ABOUT THIS TASK
In the data below, one line contains "- unfold parse_forward_hosts_env, format_forward_hosts." and a later one contains "apply is_empty_false in". Print both, with every line between them, exactly and alone.

[Stored dataset items]

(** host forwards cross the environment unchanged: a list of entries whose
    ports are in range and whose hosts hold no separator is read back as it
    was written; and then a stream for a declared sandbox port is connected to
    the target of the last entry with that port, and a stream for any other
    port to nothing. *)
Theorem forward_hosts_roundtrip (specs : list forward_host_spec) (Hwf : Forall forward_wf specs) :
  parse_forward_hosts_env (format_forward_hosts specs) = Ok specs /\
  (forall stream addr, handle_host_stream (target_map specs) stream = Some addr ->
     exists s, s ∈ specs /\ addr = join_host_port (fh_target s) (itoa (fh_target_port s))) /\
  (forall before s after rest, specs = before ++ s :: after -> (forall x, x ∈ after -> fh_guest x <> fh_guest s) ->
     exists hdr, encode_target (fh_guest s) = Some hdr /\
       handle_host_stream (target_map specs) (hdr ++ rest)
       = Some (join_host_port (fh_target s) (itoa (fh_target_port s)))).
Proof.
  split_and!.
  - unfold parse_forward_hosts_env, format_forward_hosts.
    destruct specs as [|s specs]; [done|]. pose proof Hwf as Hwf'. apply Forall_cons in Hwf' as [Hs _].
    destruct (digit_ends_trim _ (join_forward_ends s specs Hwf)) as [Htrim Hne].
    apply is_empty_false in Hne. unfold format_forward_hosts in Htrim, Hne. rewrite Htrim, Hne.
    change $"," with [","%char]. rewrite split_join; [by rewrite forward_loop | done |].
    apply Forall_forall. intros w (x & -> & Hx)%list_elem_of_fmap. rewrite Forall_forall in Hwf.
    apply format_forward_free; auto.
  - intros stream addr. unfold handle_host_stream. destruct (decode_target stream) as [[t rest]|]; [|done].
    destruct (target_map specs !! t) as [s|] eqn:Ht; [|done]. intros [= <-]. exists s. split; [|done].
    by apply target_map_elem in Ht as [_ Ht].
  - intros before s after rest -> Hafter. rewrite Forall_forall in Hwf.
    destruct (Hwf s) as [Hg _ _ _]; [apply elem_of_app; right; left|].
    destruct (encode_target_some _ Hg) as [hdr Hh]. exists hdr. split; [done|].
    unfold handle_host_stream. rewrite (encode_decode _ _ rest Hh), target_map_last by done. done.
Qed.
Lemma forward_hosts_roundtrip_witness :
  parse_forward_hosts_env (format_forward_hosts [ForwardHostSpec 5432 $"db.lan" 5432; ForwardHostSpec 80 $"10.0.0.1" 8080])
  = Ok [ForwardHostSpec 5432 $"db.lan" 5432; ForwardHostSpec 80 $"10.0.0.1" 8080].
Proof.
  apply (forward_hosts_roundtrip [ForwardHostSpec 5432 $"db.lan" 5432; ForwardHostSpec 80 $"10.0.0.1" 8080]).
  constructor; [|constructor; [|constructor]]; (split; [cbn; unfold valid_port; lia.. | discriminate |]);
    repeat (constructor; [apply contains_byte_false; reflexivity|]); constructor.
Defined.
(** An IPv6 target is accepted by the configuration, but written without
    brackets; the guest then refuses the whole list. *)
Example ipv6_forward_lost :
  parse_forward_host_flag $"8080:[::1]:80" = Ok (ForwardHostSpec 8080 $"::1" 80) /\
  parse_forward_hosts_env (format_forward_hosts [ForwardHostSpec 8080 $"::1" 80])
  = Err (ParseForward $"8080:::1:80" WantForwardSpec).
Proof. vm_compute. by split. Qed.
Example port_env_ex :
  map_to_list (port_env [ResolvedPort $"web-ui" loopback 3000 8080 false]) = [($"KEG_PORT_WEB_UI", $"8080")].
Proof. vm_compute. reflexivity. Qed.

--

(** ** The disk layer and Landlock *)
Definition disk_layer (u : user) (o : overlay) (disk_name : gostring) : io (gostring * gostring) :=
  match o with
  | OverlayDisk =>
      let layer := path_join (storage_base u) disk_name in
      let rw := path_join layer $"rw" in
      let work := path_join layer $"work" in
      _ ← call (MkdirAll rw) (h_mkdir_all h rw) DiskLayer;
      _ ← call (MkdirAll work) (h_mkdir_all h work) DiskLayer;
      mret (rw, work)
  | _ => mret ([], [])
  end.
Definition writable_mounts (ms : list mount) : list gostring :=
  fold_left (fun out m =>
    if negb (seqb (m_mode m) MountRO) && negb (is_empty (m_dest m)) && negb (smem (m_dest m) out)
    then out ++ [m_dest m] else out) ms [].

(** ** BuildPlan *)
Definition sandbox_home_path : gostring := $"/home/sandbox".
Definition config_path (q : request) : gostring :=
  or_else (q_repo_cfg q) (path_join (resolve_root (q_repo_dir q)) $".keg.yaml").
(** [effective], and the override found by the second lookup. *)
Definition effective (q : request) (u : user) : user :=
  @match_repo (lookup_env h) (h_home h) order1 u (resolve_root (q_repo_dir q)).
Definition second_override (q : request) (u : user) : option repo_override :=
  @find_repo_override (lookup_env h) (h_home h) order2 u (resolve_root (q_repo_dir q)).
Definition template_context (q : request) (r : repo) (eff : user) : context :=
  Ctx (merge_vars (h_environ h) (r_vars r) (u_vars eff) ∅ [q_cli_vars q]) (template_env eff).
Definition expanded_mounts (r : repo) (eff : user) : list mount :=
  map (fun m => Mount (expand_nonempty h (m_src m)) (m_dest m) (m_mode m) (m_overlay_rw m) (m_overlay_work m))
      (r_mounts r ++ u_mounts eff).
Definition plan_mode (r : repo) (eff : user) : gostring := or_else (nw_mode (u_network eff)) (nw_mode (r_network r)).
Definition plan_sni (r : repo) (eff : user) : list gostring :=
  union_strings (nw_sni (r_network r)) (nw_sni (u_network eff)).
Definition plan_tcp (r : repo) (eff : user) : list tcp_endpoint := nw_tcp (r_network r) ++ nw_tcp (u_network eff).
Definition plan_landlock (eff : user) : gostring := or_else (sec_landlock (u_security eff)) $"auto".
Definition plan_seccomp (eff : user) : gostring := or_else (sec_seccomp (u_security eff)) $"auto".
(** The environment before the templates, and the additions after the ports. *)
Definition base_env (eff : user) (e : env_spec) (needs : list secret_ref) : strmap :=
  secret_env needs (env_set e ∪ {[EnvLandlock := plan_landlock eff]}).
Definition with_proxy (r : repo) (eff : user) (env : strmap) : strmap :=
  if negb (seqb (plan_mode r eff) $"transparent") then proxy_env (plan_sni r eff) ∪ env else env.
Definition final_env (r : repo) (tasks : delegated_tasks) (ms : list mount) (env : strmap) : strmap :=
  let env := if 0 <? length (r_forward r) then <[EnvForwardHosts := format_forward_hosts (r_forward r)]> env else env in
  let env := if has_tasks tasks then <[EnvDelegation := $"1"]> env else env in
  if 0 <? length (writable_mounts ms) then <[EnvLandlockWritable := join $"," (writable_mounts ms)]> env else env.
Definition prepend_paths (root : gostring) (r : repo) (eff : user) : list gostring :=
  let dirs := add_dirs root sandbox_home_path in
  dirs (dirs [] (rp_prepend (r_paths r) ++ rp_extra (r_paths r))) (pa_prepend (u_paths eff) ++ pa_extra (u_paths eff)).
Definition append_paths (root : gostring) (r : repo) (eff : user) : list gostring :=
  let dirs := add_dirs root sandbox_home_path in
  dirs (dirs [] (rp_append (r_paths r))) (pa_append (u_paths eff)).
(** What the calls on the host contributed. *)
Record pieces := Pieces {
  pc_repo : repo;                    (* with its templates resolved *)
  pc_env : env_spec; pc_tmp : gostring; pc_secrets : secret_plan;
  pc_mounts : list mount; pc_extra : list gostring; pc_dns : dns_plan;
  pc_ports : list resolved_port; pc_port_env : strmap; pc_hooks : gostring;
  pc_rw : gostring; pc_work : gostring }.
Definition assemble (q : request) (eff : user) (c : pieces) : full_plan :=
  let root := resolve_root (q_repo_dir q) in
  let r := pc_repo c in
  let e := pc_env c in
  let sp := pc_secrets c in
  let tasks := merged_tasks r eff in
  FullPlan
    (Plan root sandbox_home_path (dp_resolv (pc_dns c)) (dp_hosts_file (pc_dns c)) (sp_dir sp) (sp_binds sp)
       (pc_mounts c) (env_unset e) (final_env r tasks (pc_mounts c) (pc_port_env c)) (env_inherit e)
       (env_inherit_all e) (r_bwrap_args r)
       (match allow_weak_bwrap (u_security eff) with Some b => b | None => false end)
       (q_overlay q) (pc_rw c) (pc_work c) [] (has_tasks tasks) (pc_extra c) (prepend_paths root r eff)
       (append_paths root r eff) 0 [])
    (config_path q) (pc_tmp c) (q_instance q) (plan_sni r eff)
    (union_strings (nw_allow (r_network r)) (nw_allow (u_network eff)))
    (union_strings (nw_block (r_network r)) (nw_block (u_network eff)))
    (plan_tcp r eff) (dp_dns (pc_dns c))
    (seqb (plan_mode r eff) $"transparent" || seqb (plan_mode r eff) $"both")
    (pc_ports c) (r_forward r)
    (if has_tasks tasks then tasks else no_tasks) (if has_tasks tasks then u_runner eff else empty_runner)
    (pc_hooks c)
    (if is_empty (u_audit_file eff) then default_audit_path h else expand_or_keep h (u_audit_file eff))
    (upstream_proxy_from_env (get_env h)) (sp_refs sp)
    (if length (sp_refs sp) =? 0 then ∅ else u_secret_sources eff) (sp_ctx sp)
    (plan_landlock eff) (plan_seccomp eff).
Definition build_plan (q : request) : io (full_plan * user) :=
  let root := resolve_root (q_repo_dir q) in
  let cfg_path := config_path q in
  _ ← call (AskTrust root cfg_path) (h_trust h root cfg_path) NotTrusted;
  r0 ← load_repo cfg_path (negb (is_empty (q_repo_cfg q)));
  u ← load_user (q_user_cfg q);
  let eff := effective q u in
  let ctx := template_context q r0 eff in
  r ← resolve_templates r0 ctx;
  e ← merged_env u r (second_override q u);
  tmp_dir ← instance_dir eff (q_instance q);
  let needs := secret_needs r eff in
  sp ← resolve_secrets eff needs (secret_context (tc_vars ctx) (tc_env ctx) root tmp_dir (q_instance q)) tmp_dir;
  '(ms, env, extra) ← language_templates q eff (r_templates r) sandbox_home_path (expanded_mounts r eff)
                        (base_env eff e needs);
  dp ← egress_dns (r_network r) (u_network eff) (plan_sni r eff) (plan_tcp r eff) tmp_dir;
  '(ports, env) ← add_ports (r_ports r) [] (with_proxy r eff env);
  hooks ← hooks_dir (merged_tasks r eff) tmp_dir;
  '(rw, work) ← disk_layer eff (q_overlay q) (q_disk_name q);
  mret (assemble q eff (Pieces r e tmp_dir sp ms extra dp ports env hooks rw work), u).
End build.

REPLY TO THE EXERCISE
  - unfold parse_forward_hosts_env, format_forward_hosts.
    destruct specs as [|s specs]; [done|]. pose proof Hwf as Hwf'. apply Forall_cons in Hwf' as [Hs _].
    destruct (digit_ends_trim _ (join_forward_ends s specs Hwf)) as [Htrim Hne].
    apply is_empty_false in Hne. unfold format_forward_hosts in Htrim, Hne. rewrite Htrim, Hne.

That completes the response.